(EXERCISE OBJECTIVE) When you reach the line containing "rewrite (idx32_small _ (m_height" in the entries below, start writing out each line exactly, and stop after the line containing "destruct clockwise; apply pix_inj".

=-=-=

Lemma quarter_spec clockwise r :
  mono_wf r ->
  exists q, rotate r (quarter clockwise) = Ok q /\ mono_wf q /\
    m_width q = m_height r /\ m_height q = m_width r /\
    forall x y, 0 <= x < m_height r -> 0 <= y < m_width r ->
      m_pixels q !! Z.to_nat (y * m_height r + x) =
      m_pixels r !! Z.to_nat (turned_from clockwise r x y).
Proof.
  intros Hr. pose proof Hr as (Hw & Hh & Hs & Hl & Hb).
  set (dst := fun xy => let '(nx, ny) := quarter_turn clockwise r xy in ny * m_height r + nx).
  destruct (pixel_loop (m_width r) (m_height r) (m_width r * m_height r) dst
    (fun xy => px (m_pixels r) (snd xy * m_width r + fst xy))
    (fun xy out =>
        let '(nx, ny) := quarter_turn clockwise r xy in
        let? v := index (m_pixels r) (idx32 (m_width r) (fst xy) (snd xy)) in
        assign out (idx32 (m_height r) nx ny) v)
    (replicate (length (m_pixels r)) 0)) as (out & E & Hz & Hin & _).
  - rewrite zlen_replicate. unfold zlen in Hl. lia.
  - intros [x y] arr Hxy _. apply elem_of_coords in Hxy as [Hx Hy]. subst dst. cbn [fst snd].
    destruct (index_px (E := RasterError) (m_pixels r) (y * m_width r + x)) as [Ei _].
    { rewrite Hl. by apply pix_range. }
    rewrite (idx32_small _ (m_height r)), Ei by done.
    unfold quarter_turn; destruct clockwise; cbn [rbind];
      by rewrite (idx32_small _ (m_width r)) by lia.
  - intros [x y] Hxy. apply elem_of_coords in Hxy as [Hx Hy]. subst dst.
    unfold quarter_turn. rewrite (Z.mul_comm (m_width r)).
    destruct clockwise; apply pix_range; lia.
  - intros [x y] [x' y'] Hp Hq Hd. apply elem_of_coords in Hp as [? ?], Hq as [? ?].
    subst dst. unfold quarter_turn in Hd.
    destruct clockwise; apply pix_inj in Hd as [? ?]; try lia; f_equal; lia.
  - assert (forall x y, 0 <= x < m_height r -> 0 <= y < m_width r ->
      out !! Z.to_nat (y * m_height r + x) = Some (px (m_pixels r) (turned_from clockwise r x y))) as Hpix.
    { intros x y Hx Hy. destruct (turned_source_spec clockwise r x y Hx Hy) as (Hsrc & Et & <- & _).
      specialize (Hin _ Hsrc). subst dst. cbn beta in Hin. by rewrite Et in Hin. }
    exists {| m_width := m_height r; m_height := m_width r; m_pixels := out |}.
    split; [by destruct clockwise; simpl; rewrite E|].
    destruct (mono_of_pixels (m_height r) (m_width r) out (fun x y => px (m_pixels r) (turned_from clockwise r x y)))
      as [Hwf _]; try done; [lia|lia| |].
    { intros x y Hx Hy. apply mono_px; [done|]. by apply turned_source_spec. }
    split_and!; try done. intros x y Hx Hy. cbn [m_pixels]. rewrite Hpix by done. symmetry. apply mono_px; [done|].
    by apply turned_source_spec.
Qed.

=-=-=

(SOLVED PROBLEM)
    rewrite (idx32_small _ (m_height r)), Ei by done.
    unfold quarter_turn; destruct clockwise; cbn [rbind];
      by rewrite (idx32_small _ (m_width r)) by lia.
  - intros [x y] Hxy. apply elem_of_coords in Hxy as [Hx Hy]. subst dst.
    unfold quarter_turn. rewrite (Z.mul_comm (m_width r)).
    destruct clockwise; apply pix_range; lia.
  - intros [x y] [x' y'] Hp Hq Hd. apply elem_of_coords in Hp as [? ?], Hq as [? ?].
    subst dst. unfold quarter_turn in Hd.
    destruct clockwise; apply pix_inj in Hd as [? ?]; try lia; f_equal; lia.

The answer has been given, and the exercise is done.